Print the line containing "1 | 3 => SQRT2" and each line after it to the end of the material below. Print nothing else.

> **Data excerpts**:
[Start of section]

(** * FastScape RB+GPU: a shallow embedding of the per-step pipeline

    The development follows [fastscape_RB+GPU.cpp]: the class
    [FastScape_RBGPU] becomes the record [FastScape], every member function
    becomes a function on that record, and the loops become folds over the
    index ranges they traverse.

    Modelling conventions.
    - [int] values are integers in [Z].  Signed overflow is undefined in C++,
      so the embedding covers the runs in which [8*width*height] fits an
      [int]; no wrap-around is involved.
    - [double] values are rationals ([Q]).  The slope that
      [ComputeReceivers] compares is rounded to binary64 ([round64]), since
      the comparison decides which receiver is stored; the elevations that
      [AddUplift] and [Erode] store are kept exact, and the statements about
      them are inequalities that rounding to nearest preserves.  [SQRT2] is
      the double that the literal of the source denotes; the other literals
      are taken at their written value.
    - An array is a total map from its index to its content ([Z -> A]); a
      store is the pointwise update [upd].  The ranges actually accessed are
      the subject of separate lemmas.
    - The two [while] loops (level construction, Newton-Raphson) take a fuel
      argument and return [None] when it runs out; totality is proved
      separately for the states of a run.
    - The assertions of [FastScape_RBGPU::GenerateOrder] compare with
      capacities that no grid of 2 x 2 cells or more reaches (see the lemmas
      on the capacity of [stack] and [levels]); they are not part of the
      embedding of that class.  Those of [FastScape_RBP::GenerateOrder] can
      fail and are modelled.  The OpenACC and OpenMP pragmas are ignored:
      the embedding is the sequential reading of the code. *)

From Stdlib Require Import ZArith QArith Qabs Qround Qpower List Lia Lqa Bool
  Permutation FinFun.
Import ListNotations.

Open Scope Z_scope.

(** ** Arrays and counted loops *)

Definition upd {A : Type} (a : Z -> A) (i : Z) (v : A) : Z -> A :=
  fun j => if Z.eqb j i then v else a j.

(** The indices visited by [for(int i=lo;i<hi;i++)]. *)
Definition zrange (lo hi : Z) : list Z :=
  map (fun k => lo + Z.of_nat k) (seq 0 (Z.to_nat (hi - lo))).

Definition for_loop {S : Type} (lo hi : Z) (body : Z -> S -> S) (s : S) : S :=
  fold_left (fun s i => body i s) (zrange lo hi) s.

(** The same loop when the body may fail. *)
Fixpoint foldM {S : Type} (body : Z -> S -> option S) (l : list Z) (s : S)
  : option S :=
  match l with
  | [] => Some s
  | i :: l' => match body i s with
               | Some s' => foldM body l' s'
               | None => None
               end
  end.

Definition for_loopM {S : Type} (lo hi : Z) (body : Z -> S -> option S) (s : S)
  : option S :=
  foldM body (zrange lo hi) s.

(** ** Rounding to binary64 *)

(** For [q > 0], the exponent [e] with [2^e <= q < 2^(e+1)]. *)
Definition Qlog2 (q : Q) : Z :=
  let e := Z.log2 (Qnum q) - Z.log2 (Z.pos (Qden q)) in
  if Qle_bool (Qpower 2 e) q then e else e - 1.

(** The nearest integer, ties to the even one. *)
Definition round_even (q : Q) : Z :=
  let f := Qfloor q in
  match Qcompare (q - inject_Z f) (1 # 2) with
  | Lt => f
  | Gt => f + 1
  | Eq => if Z.even f then f else f + 1
  end.

(** A positive rational rounded to a multiple of the unit in the last of
    53 bits; below [2^-1022] the unit stays [2^-1074] (subnormals). *)
Definition round_pos (q : Q) : Q :=
  let e := Z.max (Qlog2 q) (-1022) in
  let ulp := Qpower 2 (e - 52) in
  Qred (inject_Z (round_even (q / ulp)) * ulp).

(** The result of a [double] operation whose exact value is [q], in the
    default rounding mode.  Results of magnitude [2^1024] and more, which
    the machine turns into infinities, are outside the model: where
    [round64] decides a result, the elevations are bounded. *)
Definition round64 (q : Q) : Q :=
  match Qcompare q 0 with
  | Eq => 0%Q
  | Gt => round_pos q
  | Lt => (- round_pos (- q))%Q
  end.

(** ** Constants of the class *)

Definition NO_FLOW : Z := -1.

(** The literal that the source gives for [SQRT2]. *)
Definition SQRT2_literal : Q :=
  1414213562373095048801688724209698078569671875376948
  # 1000000000000000000000000000000000000000000000000000.

(** The double [0x1.6a09e667f3bcdp+0] that the literal denotes. *)
Definition SQRT2 : Q := 6369051672525773 # 4503599627370496.

Definition keq : Q := 2 # 1000000.
Definition neq : Q := 2.
Definition ueq : Q := 2 # 1000.
Definition dt : Q := 1000.
Definition tol : Q := 1 # 1000.
Definition cell_area : Q := 40000.

Definition dr (n : Z) : Q :=
  match n with
  | 0 => 1 | 1 => SQRT2 | 2 => 1 | 3 => SQRT2
  | 4 => 1 | 5 => SQRT2 | 6 => 1 | 7 => SQRT2
  | _ => 0
  end.

(** [nshift] as the constructor fills it from [width0]. *)
Definition nshift_of (width0 : Z) (n : Z) : Z :=
  match n with
  | 0 => -1 | 1 => - width0 - 1 | 2 => - width0 | 3 => - width0 + 1
  | 4 => 1 | 5 => width0 + 1 | 6 => width0 | 7 => width0 - 1
  | _ => 0
  end.

(** [slope>max_slope] on doubles. *)
Definition Qgtb (a b : Q) : bool :=
  match Qcompare a b with Gt => true | _ => false end.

[End of section]

> **Answer section**:
  | 0 => 1 | 1 => SQRT2 | 2 => 1 | 3 => SQRT2
  | 4 => 1 | 5 => SQRT2 | 6 => 1 | 7 => SQRT2
  | _ => 0
  end.

(** [nshift] as the constructor fills it from [width0]. *)
Definition nshift_of (width0 : Z) (n : Z) : Z :=
  match n with
  | 0 => -1 | 1 => - width0 - 1 | 2 => - width0 | 3 => - width0 + 1
  | 4 => 1 | 5 => width0 + 1 | 6 => width0 | 7 => width0 - 1
  | _ => 0
  end.

(** [slope>max_slope] on doubles. *)
Definition Qgtb (a b : Q) : bool :=
  match Qcompare a b with Gt => true | _ => false end.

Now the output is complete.